Every line below containing the word "addresses" should be found and copied.

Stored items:

▽

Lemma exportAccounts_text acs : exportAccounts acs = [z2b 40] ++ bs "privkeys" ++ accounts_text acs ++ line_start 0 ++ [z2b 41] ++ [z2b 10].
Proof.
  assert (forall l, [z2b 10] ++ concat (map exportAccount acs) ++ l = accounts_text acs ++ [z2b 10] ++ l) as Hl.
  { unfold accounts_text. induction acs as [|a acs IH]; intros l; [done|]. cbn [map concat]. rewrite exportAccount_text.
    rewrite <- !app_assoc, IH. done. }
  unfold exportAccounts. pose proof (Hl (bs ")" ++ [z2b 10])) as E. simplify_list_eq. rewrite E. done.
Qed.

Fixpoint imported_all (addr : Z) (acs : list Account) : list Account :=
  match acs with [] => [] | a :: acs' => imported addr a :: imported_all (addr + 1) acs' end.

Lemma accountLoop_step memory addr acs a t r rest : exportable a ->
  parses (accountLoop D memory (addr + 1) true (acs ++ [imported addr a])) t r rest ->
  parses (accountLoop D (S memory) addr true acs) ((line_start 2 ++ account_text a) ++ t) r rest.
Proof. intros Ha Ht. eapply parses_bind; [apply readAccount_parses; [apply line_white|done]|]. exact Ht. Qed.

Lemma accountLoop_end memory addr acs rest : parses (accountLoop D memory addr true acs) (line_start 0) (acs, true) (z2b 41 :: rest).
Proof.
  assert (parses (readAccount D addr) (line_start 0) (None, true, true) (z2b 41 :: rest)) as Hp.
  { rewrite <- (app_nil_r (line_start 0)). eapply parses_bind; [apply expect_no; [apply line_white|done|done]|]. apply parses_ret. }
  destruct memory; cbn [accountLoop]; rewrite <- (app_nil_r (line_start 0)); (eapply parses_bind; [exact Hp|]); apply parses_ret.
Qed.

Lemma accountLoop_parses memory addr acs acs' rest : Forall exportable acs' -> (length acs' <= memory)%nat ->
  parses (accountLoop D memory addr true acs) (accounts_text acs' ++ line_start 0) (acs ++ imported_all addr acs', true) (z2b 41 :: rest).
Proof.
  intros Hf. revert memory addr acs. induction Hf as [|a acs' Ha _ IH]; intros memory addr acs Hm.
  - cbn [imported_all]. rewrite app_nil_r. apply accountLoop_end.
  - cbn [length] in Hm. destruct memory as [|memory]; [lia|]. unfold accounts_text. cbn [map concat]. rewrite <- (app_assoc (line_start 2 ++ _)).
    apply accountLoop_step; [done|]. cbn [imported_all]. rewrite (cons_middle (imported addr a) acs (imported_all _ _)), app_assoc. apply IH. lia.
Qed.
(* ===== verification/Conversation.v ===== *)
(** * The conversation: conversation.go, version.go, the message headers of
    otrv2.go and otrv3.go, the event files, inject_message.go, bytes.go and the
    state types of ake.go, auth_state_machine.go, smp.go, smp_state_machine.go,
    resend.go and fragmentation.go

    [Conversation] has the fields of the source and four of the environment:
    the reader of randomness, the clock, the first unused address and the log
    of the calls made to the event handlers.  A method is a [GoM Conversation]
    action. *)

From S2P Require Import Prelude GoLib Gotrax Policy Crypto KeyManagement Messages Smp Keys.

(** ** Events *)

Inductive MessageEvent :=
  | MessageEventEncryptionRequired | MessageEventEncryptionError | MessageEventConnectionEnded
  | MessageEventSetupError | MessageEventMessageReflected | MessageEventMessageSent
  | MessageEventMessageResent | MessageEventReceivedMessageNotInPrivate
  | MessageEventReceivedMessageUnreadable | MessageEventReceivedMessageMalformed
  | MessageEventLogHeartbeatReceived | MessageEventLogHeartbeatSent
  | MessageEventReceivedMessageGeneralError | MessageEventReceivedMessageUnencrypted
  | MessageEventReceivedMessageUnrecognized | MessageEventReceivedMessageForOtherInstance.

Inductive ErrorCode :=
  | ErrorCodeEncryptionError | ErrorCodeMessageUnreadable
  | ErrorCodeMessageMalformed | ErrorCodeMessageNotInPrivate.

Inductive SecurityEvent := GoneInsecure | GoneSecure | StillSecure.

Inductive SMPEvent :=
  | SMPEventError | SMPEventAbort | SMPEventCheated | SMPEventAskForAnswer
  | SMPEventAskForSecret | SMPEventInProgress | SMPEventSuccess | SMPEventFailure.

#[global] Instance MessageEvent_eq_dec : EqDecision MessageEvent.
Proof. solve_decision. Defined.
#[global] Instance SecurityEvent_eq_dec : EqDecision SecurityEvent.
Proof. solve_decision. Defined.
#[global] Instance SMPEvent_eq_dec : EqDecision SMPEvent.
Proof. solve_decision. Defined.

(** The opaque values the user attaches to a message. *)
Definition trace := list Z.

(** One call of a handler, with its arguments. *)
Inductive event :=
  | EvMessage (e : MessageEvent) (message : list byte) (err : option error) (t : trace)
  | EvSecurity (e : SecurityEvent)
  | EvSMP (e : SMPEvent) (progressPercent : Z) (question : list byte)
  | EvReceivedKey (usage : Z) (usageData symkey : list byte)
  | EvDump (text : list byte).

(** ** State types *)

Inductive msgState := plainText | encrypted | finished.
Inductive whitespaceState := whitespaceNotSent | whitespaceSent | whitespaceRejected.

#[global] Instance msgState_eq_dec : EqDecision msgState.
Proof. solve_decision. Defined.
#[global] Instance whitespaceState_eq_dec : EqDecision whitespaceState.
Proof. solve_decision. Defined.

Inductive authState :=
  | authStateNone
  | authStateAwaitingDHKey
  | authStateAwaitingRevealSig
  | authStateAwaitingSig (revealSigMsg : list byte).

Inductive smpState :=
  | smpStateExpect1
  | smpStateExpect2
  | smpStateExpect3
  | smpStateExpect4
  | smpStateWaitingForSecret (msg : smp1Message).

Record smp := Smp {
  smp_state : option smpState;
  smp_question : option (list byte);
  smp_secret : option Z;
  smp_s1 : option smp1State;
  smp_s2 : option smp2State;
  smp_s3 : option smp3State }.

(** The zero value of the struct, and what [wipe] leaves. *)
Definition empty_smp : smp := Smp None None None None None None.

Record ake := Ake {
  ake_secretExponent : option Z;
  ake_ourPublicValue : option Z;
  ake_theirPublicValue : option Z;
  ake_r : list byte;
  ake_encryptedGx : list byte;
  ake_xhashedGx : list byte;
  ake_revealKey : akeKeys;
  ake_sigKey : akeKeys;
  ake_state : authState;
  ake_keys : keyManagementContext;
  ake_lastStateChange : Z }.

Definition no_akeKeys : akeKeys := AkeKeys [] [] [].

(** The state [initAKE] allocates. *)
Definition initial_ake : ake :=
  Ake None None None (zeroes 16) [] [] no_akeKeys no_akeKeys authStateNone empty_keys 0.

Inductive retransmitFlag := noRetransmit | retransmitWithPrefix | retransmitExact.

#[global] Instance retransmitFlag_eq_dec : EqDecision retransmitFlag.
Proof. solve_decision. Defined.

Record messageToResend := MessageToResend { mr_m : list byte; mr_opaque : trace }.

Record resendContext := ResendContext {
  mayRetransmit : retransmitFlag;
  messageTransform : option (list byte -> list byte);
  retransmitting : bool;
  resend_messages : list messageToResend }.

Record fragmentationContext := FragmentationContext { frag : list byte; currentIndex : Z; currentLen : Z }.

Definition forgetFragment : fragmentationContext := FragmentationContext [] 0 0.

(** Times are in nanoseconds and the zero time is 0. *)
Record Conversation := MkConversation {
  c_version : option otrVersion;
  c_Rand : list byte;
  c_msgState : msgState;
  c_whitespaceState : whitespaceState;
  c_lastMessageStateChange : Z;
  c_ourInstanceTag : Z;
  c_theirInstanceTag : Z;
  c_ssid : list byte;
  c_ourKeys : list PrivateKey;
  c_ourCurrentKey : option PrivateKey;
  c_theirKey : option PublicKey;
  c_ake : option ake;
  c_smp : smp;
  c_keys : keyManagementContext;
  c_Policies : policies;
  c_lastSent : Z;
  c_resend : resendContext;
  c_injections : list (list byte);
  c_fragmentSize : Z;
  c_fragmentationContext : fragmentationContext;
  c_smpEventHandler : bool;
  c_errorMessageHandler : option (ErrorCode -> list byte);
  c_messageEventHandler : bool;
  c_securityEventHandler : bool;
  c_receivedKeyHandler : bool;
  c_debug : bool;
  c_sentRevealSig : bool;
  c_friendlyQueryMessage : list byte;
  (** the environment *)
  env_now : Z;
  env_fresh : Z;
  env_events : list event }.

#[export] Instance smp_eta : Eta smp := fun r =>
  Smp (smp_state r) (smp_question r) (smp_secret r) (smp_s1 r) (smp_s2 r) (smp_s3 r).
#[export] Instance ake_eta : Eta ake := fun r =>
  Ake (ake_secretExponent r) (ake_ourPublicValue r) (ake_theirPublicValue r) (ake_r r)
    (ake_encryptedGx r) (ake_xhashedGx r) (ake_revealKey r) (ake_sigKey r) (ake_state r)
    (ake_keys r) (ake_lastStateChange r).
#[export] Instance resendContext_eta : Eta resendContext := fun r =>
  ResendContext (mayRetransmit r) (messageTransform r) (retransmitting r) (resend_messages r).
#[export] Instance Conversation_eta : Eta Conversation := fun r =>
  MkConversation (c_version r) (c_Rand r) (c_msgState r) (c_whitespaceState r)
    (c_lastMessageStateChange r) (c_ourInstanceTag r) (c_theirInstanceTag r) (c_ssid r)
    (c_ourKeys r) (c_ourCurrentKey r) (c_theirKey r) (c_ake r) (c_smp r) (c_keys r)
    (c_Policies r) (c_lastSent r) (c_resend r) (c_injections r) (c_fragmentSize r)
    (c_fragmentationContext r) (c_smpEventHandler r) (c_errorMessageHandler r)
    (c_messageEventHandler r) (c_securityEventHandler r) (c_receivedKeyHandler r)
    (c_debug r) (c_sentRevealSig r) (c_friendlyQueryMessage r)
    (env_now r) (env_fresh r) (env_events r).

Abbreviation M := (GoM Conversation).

△
▽

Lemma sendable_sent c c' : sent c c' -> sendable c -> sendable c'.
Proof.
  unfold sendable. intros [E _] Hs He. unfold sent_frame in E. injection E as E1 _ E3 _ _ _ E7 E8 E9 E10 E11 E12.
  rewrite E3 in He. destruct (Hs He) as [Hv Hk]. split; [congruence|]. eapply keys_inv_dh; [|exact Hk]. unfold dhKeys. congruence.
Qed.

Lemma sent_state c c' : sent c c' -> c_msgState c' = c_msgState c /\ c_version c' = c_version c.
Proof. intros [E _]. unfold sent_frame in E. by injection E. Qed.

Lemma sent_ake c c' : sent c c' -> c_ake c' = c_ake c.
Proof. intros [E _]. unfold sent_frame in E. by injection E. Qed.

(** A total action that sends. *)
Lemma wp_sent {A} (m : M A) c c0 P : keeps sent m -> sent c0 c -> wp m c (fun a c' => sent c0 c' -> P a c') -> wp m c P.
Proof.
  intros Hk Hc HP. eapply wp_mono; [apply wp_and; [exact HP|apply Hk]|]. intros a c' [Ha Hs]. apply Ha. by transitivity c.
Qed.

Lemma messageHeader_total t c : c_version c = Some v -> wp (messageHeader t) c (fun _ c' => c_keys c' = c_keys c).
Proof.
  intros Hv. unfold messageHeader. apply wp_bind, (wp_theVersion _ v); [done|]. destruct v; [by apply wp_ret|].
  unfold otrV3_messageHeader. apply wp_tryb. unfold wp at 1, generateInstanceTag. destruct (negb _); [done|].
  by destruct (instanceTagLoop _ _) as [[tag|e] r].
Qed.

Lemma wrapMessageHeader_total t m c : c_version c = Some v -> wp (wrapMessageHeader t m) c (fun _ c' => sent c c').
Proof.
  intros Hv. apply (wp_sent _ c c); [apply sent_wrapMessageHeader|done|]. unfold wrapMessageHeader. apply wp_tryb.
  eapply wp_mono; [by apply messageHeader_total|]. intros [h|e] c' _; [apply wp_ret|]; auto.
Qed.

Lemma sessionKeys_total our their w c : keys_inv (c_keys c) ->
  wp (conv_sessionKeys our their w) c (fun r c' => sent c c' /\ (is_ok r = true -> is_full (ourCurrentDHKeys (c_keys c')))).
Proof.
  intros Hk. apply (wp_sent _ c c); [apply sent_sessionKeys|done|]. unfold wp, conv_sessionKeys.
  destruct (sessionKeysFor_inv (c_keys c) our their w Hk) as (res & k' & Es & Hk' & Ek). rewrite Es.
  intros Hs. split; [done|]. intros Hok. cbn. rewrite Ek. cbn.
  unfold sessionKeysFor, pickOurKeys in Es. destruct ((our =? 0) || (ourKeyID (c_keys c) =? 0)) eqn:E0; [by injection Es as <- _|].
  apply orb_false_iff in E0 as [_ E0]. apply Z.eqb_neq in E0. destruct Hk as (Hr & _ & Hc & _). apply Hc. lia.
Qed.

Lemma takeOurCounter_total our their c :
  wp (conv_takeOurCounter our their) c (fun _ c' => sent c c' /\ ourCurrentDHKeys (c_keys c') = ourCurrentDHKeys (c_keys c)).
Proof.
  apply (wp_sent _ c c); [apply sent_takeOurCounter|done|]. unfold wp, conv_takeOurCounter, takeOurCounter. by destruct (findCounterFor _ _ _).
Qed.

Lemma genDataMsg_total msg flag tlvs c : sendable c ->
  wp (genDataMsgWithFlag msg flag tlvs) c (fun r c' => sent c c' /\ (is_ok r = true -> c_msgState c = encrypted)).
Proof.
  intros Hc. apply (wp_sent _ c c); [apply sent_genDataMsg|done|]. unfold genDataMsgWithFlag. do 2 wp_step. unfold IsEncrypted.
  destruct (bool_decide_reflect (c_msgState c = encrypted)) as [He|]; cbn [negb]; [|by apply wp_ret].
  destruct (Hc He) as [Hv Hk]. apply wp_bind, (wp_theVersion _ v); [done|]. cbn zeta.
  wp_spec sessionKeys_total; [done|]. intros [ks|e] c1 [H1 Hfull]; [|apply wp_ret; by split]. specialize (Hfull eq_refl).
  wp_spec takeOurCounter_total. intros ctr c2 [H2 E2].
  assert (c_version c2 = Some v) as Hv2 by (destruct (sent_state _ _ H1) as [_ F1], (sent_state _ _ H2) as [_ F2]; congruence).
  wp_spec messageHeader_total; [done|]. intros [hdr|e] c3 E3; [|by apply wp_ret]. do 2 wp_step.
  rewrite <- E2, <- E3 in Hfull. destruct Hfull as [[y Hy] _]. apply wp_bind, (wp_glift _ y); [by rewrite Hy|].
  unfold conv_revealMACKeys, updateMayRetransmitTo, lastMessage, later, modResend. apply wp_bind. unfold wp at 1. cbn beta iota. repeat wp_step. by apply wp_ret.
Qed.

△
▽

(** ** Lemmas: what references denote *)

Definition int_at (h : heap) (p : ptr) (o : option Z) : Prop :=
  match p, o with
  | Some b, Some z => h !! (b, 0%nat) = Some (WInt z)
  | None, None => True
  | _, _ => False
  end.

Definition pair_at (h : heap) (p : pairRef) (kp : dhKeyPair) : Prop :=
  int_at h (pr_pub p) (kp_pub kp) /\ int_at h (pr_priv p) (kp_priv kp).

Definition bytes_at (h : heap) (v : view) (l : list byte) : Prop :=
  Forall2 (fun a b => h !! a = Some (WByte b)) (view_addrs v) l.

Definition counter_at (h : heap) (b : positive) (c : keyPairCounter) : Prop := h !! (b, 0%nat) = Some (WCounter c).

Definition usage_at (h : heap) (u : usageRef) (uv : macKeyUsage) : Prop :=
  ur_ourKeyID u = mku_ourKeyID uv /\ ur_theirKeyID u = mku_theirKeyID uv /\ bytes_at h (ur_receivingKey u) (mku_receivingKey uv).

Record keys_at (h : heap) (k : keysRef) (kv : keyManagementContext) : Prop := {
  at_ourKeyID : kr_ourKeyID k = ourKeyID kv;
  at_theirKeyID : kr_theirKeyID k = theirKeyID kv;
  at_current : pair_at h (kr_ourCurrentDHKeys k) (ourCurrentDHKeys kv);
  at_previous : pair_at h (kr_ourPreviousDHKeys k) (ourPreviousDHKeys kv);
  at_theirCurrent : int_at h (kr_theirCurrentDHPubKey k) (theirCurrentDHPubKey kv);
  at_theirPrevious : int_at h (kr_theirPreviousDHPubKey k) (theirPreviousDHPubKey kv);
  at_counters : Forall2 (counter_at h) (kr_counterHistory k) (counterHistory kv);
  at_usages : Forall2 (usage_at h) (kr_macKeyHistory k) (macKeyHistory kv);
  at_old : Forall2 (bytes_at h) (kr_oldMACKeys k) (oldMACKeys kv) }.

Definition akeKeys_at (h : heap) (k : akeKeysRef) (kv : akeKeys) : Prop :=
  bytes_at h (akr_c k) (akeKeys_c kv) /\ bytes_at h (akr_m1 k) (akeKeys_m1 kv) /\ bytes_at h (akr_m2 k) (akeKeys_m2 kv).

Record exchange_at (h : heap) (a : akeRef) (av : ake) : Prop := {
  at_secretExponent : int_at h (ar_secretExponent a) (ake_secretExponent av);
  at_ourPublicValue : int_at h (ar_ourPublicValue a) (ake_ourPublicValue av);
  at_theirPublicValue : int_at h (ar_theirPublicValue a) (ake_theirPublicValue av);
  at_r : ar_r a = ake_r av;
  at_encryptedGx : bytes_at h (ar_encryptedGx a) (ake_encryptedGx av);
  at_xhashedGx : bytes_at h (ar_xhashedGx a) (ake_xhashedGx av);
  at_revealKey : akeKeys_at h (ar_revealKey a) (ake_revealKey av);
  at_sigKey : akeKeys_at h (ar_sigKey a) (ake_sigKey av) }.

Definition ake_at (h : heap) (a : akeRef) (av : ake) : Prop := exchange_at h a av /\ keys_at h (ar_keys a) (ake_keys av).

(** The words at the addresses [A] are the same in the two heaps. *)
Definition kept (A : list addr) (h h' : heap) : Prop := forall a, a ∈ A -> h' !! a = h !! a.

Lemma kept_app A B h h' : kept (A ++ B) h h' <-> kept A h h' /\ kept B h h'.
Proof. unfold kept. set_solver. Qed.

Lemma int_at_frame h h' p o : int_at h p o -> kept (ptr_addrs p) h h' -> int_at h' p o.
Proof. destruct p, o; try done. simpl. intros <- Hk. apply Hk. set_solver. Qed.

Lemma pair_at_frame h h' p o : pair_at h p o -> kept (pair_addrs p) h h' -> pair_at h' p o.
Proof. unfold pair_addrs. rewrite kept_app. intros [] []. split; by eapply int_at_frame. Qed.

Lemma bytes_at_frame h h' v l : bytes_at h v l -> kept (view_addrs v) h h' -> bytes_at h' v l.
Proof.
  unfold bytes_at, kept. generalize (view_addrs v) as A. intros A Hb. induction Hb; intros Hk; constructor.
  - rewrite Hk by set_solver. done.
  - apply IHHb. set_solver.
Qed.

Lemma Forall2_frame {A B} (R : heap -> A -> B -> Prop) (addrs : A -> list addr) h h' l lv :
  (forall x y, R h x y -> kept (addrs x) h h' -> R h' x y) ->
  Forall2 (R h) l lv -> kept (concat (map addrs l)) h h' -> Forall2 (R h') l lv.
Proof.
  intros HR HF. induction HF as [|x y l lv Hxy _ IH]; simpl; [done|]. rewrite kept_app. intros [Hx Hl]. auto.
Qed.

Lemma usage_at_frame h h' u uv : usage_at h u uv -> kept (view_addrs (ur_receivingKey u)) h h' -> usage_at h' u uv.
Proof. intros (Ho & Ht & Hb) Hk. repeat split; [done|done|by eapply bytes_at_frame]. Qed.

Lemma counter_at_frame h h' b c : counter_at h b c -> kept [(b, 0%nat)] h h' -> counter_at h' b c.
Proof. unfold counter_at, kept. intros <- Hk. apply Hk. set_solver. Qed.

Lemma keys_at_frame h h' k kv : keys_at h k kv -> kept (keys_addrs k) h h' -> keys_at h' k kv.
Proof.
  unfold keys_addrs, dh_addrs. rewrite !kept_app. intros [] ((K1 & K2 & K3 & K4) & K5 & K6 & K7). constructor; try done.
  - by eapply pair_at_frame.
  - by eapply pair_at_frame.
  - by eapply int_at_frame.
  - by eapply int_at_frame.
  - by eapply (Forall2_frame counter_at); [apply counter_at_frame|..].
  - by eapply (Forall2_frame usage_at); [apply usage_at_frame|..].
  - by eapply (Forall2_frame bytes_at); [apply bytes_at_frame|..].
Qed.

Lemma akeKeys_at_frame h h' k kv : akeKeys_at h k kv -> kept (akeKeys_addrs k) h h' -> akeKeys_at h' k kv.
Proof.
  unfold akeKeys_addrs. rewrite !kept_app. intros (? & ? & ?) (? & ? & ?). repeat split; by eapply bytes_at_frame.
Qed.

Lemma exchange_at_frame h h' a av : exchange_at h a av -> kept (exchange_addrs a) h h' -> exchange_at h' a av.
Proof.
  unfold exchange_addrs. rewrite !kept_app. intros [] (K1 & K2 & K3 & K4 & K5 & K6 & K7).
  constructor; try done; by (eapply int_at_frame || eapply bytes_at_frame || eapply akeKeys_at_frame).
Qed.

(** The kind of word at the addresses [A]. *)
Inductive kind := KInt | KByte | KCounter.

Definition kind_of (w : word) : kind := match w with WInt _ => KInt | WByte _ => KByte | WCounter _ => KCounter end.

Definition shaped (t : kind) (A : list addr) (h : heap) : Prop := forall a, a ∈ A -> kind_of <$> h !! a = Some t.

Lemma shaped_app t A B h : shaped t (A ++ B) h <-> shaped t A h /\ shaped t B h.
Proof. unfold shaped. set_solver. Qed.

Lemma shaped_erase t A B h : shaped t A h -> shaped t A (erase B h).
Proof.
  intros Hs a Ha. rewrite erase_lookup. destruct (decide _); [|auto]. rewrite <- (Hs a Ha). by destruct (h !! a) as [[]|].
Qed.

△

Solved problem
(** The words at the addresses [A] are the same in the two heaps. *)
(** The kind of word at the addresses [A]. *)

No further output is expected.